● What the task asks
Return only the lines running from the first line of the listing through the one with "orders of each", unchanged.

(Exercise material begins)

(* ===== verification/ManagerSpec.v ===== *)
(** * What OrderManager promises

    The abstract view of an [OrderManager] is a pair of queues: the active
    orders of each side, best priority first.  [om_rep] relates a manager to
    its queues; every operation is specified by what it does to the queues. *)
From S2P Require Import Prelude Orders OrderManager.

Local Open Scope Z_scope.

(** ** The comparators are strict total orders *)

Ltac key_cases :=
  repeat match goal with
  | k : PriorityKey |- _ => destruct k
  end; simpl in *;
  repeat match goal with
  | H : context [negb (?a =? ?b)] |- _ => destruct (a =? b) eqn:?; simpl in *
  | |- context [negb (?a =? ?b)] => destruct (a =? b) eqn:?; simpl in *
  end.

#[export] Instance BuyPriorityCompare_total : StrictTotal BuyPriorityCompare.
Proof.
  split; unfold BuyPriorityCompare.
  - intros x. rewrite !Z.eqb_refl; simpl. apply Z.ltb_irrefl.
  - intros x y z. key_cases; intros; zb;
      first [rewrite Z.gtb_ltb; apply Z.ltb_lt; lia | apply Z.ltb_lt; lia].
  - intros x y. key_cases; intros; zb; try lia. f_equal; lia.
Qed.

#[export] Instance SellPriorityCompare_total : StrictTotal SellPriorityCompare.
Proof.
  split; unfold SellPriorityCompare.
  - intros x. rewrite !Z.eqb_refl; simpl. apply Z.ltb_irrefl.
  - intros x y z. key_cases; intros; zb; apply Z.ltb_lt; lia.
  - intros x y. key_cases; intros; zb; try lia. f_equal; lia.
Qed.

#[export] Instance side_compare_total s : StrictTotal (side_compare s).
Proof. destruct s; apply _. Qed.

(** ** Priority

    Price first, then time, then id: the order in which the orders of a side
    are to be served, stated on the orders themselves. *)
Definition better_price (s : OrderSide) (a b : LimitOrder) : Prop :=
  match s with
  | Buy => price_ticks b < price_ticks a
  | Sell => price_ticks a < price_ticks b
  end.

Definition earlier (a b : LimitOrder) : Prop :=
  sequence_number a < sequence_number b ∨
  sequence_number a = sequence_number b ∧ order_id a < order_id b.

Definition served_before (s : OrderSide) (a b : LimitOrder) : Prop :=
  better_price s a b ∨ price_ticks a = price_ticks b ∧ earlier a b.

(** The comparators of the two indices implement it. *)
Lemma side_compare_served s a b :
  side_compare s (make_priority_key a) (make_priority_key b) = true ↔ served_before s a b.
Proof.
  unfold served_before, better_price, earlier.
  destruct s; simpl; unfold BuyPriorityCompare, SellPriorityCompare; simpl;
    destruct (price_ticks a =? price_ticks b) eqn:?; simpl; zb;
    rewrite ?Z.gtb_ltb, ?Z.ltb_lt; try lia;
    destruct (sequence_number a =? sequence_number b) eqn:?; simpl; zb; rewrite Z.ltb_lt; lia.
Qed.

#[export] Instance served_before_dec s a b : Decision (served_before s a b).
Proof.
  destruct (side_compare s (make_priority_key a) (make_priority_key b)) eqn:Hc.
  - left. by apply side_compare_served.
  - right. intros H%side_compare_served. congruence.
Defined.

(** ** Ordered sets *)

Section ordered_set.
Context {K : Type} (lt : K → K → bool) `{!StrictTotal lt}.

Definition set_sorted (l : list K) : Prop := StronglySorted (λ x y, lt x y = true) l.

Lemma set_sorted_split l1 k l2 :
  set_sorted (l1 ++ k :: l2) →
  Forall (λ x, lt x k = true) l1 ∧ Forall (λ x, lt k x = true) l2 ∧ set_sorted (l1 ++ l2).
Proof.
  unfold set_sorted. rewrite !StronglySorted_app, StronglySorted_cons.
  intros (H1 & H2 & H3 & H4). split_and!; [|done| |done|done].
  - apply Forall_forall. intros x Hx. apply H1; [done|]. by left.
  - intros x y Hx Hy. apply H1; [done|]. by right.
Qed.

Lemma set_erase_middle l1 k l2 :
  Forall (λ x, lt x k = true) l1 → set_erase lt k (l1 ++ k :: l2) = (l1 ++ l2, Some k).
Proof.
  induction 1 as [|x l1 Hx _ IH]; simpl; [by rewrite !st_irrefl|]. by rewrite Hx, IH.
Qed.

Lemma set_insert_middle l1 k l2 :
  Forall (λ x, lt x k = true) l1 → Forall (λ x, lt k x = true) l2 →
  set_insert lt k (l1 ++ l2) = (l1 ++ k :: l2, true).
Proof.
  intros H1 H2. induction H1 as [|x l1 Hx _ IH]; simpl; [|by rewrite Hx, IH].
  destruct H2 as [|x l2 Hx]; simpl; [done|]. by rewrite Hx, (st_asym lt) by done.
Qed.

Lemma set_sorted_nodup l : set_sorted l → NoDup l.
Proof.
  induction 1 as [|k l Hl IH Hk]; [constructor|]. constructor; [|done].
  rewrite Forall_forall in Hk. intros Hin%Hk. by rewrite st_irrefl in Hin.
Qed.

(** The place of a new key. *)
Lemma set_position k l :
  set_sorted l → k ∉ l →
  ∃ l1 l2, l = l1 ++ l2 ∧ Forall (λ x, lt x k = true) l1 ∧ Forall (λ x, lt k x = true) l2.
Proof.
  intros Hs. induction Hs as [|x l Hs IH Hx]; intros Hk.
  { by exists [], []. }
  destruct (lt x k) eqn:Hxk.
  - destruct IH as (l1 & l2 & -> & ? & ?); [set_solver|]. by exists (x :: l1), l2; auto.
  - destruct (lt k x) eqn:Hkx.
    + exists [], (x :: l). split_and!; [done..|]. constructor; [done|].
      eapply Forall_impl; [done|]. intros y ?. by eapply st_trans.
    + destruct Hk. rewrite (st_total (lt:=lt) k x) by done. by left.
Qed.

Lemma set_sorted_middle l1 k l2 :
  set_sorted (l1 ++ l2) → Forall (λ x, lt x k = true) l1 → Forall (λ x, lt k x = true) l2 →
  set_sorted (l1 ++ k :: l2).
Proof.
  unfold set_sorted. rewrite !StronglySorted_app, StronglySorted_cons, !Forall_forall.
  intros (H1 & H2 & H3) H4 H5. split_and!; [|done..|done].
  intros x y Hx [->|Hy]%elem_of_cons; auto.
Qed.
End ordered_set.

(** ** Queues *)

Record Queues : Type := mkQueues { buy_queue : list LimitOrder; sell_queue : list LimitOrder }.

Definition queue (s : OrderSide) (q : Queues) : list LimitOrder :=
  match s with Buy => buy_queue q | Sell => sell_queue q end.

Definition set_queue (s : OrderSide) (l : list LimitOrder) (q : Queues) : Queues :=
  match s with Buy => mkQueues l (sell_queue q) | Sell => mkQueues (buy_queue q) l end.

Definition all_orders (q : Queues) : list LimitOrder := buy_queue q ++ sell_queue q.

Definition other_side (s : OrderSide) : OrderSide := match s with Buy => Sell | Sell => Buy end.

Lemma queue_set_queue s l q : queue s (set_queue s l q) = l.
Proof. by destruct s. Qed.

Lemma queue_set_queue_other s l q : queue (other_side s) (set_queue s l q) = queue (other_side s) q.
Proof. by destruct s. Qed.

Lemma set_queue_id s q : set_queue s (queue s q) q = q.
Proof. by destruct s, q. Qed.

Lemma set_queue_set_queue s l l' q : set_queue s l (set_queue s l' q) = set_queue s l q.
Proof. by destruct s. Qed.

Lemma all_orders_queue s q : all_orders q ≡ₚ queue s q ++ queue (other_side s) q.
Proof. destruct s; [done|]. apply Permutation_app_comm. Qed.

Lemma elem_of_all_orders o q : o ∈ all_orders q ↔ o ∈ buy_queue q ∨ o ∈ sell_queue q.
Proof. apply elem_of_app. Qed.

(** ** Representation *)

(** The id index is the inverse of the vector. *)
Definition indices_ok (l : list LimitOrder) (m : gmap Z nat) : Prop :=
  ∀ id i, m !! id = Some i ↔ ∃ o, l !! i = Some o ∧ order_id o = id.

(** A queue holds the orders of its side in priority order. *)
Definition queue_ok (s : OrderSide) (l : list LimitOrder) : Prop :=
  Forall (λ o, side o = s) l ∧ set_sorted (side_compare s) (map make_priority_key l).

Record om_rep (om : OrderManager) (q : Queues) : Prop := mk_om_rep {
  rep_indices : indices_ok (orders_ om) (order_indices_ om);
  rep_perm : orders_ om ≡ₚ all_orders q;
  rep_index s : side_index s om = map make_priority_key (queue s q);
  rep_queue s : queue_ok s (queue s q)
}.

Lemma om_rep_empty : om_rep empty_manager (mkQueues [] []).
Proof.
  split; [|done|by intros []|intros []; by split; constructor].
  intros id i. simpl. rewrite lookup_empty. split; [done|].
  intros (o & Ho & _). by rewrite lookup_nil in Ho.
Qed.

(** *** The id index *)

Lemma indices_ok_lookup l m i o :
  indices_ok l m → l !! i = Some o → m !! order_id o = Some i.
Proof. intros H Hi. apply H. eauto. Qed.

Lemma indices_ok_inj l m i j o o' :
  indices_ok l m → l !! i = Some o → l !! j = Some o' → order_id o = order_id o' → i = j.
Proof.
  intros H Hi Hj Heq. pose proof (indices_ok_lookup _ _ _ _ H Hi) as H1.
  pose proof (indices_ok_lookup _ _ _ _ H Hj) as H2. rewrite Heq in H1. congruence.
Qed.

Lemma indices_ok_fresh l m id :
  indices_ok l m → m !! id = None ↔ ∀ o, o ∈ l → order_id o ≠ id.
Proof.
  intros H. split.
  - intros Hn o [i Hi]%list_elem_of_lookup Ho. pose proof (indices_ok_lookup _ _ _ _ H Hi).
    congruence.
  - intros Hf. destruct (m !! id) as [i|] eqn:Hm; [|done].
    apply H in Hm as (o & Hi & <-). destruct (Hf o); [|done]. by eapply list_elem_of_lookup_2.
Qed.

Lemma indices_ok_push l m o :
  indices_ok l m → m !! order_id o = None →
  indices_ok (l ++ [o]) (<[order_id o := length l]> m).
Proof.
  intros H Hn id i. destruct (decide (id = order_id o)) as [->|Hne].
  - rewrite lookup_insert_eq. split.
    + intros [= <-]. exists o. by rewrite list_lookup_middle.
    + intros (o' & Hi & Hid). apply lookup_app_Some in Hi as [Hi|[Hle Hi]].
      * destruct (proj1 (indices_ok_fresh _ _ _ H) Hn o'); [|done].
        by eapply list_elem_of_lookup_2.
      * apply list_lookup_singleton_Some in Hi as [? _]. f_equal. lia.
  - rewrite lookup_insert_ne, (H id i) by done. split; intros (o' & Hi & Hid); exists o'.
    + split; [|done]. by apply lookup_app_l_Some.
    + split; [|done]. apply lookup_app_Some in Hi as [Hi|[_ Hi]]; [done|].
      apply list_lookup_singleton_Some in Hi as [_ ->]. by destruct Hne.
Qed.

(** Overwriting an order by one with the same id. *)
Lemma indices_ok_write l m i o o' :
  indices_ok l m → l !! i = Some o → order_id o' = order_id o →
  indices_ok (<[i := o']> l) m.
Proof.
  intros H Hi Hid id j. rewrite (H id j).
  destruct (decide (i = j)) as [<-|Hne].
  - rewrite list_lookup_insert_eq by by eapply lookup_lt_Some.
    split; intros (o2 & Ho2 & <-); simplify_eq; eauto.
  - by rewrite list_lookup_insert_ne.
Qed.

(Exercise material ends)

● Solution
(* ===== verification/ManagerSpec.v ===== *)
(** * What OrderManager promises

    The abstract view of an [OrderManager] is a pair of queues: the active
    orders of each side, best priority first.  [om_rep] relates a manager to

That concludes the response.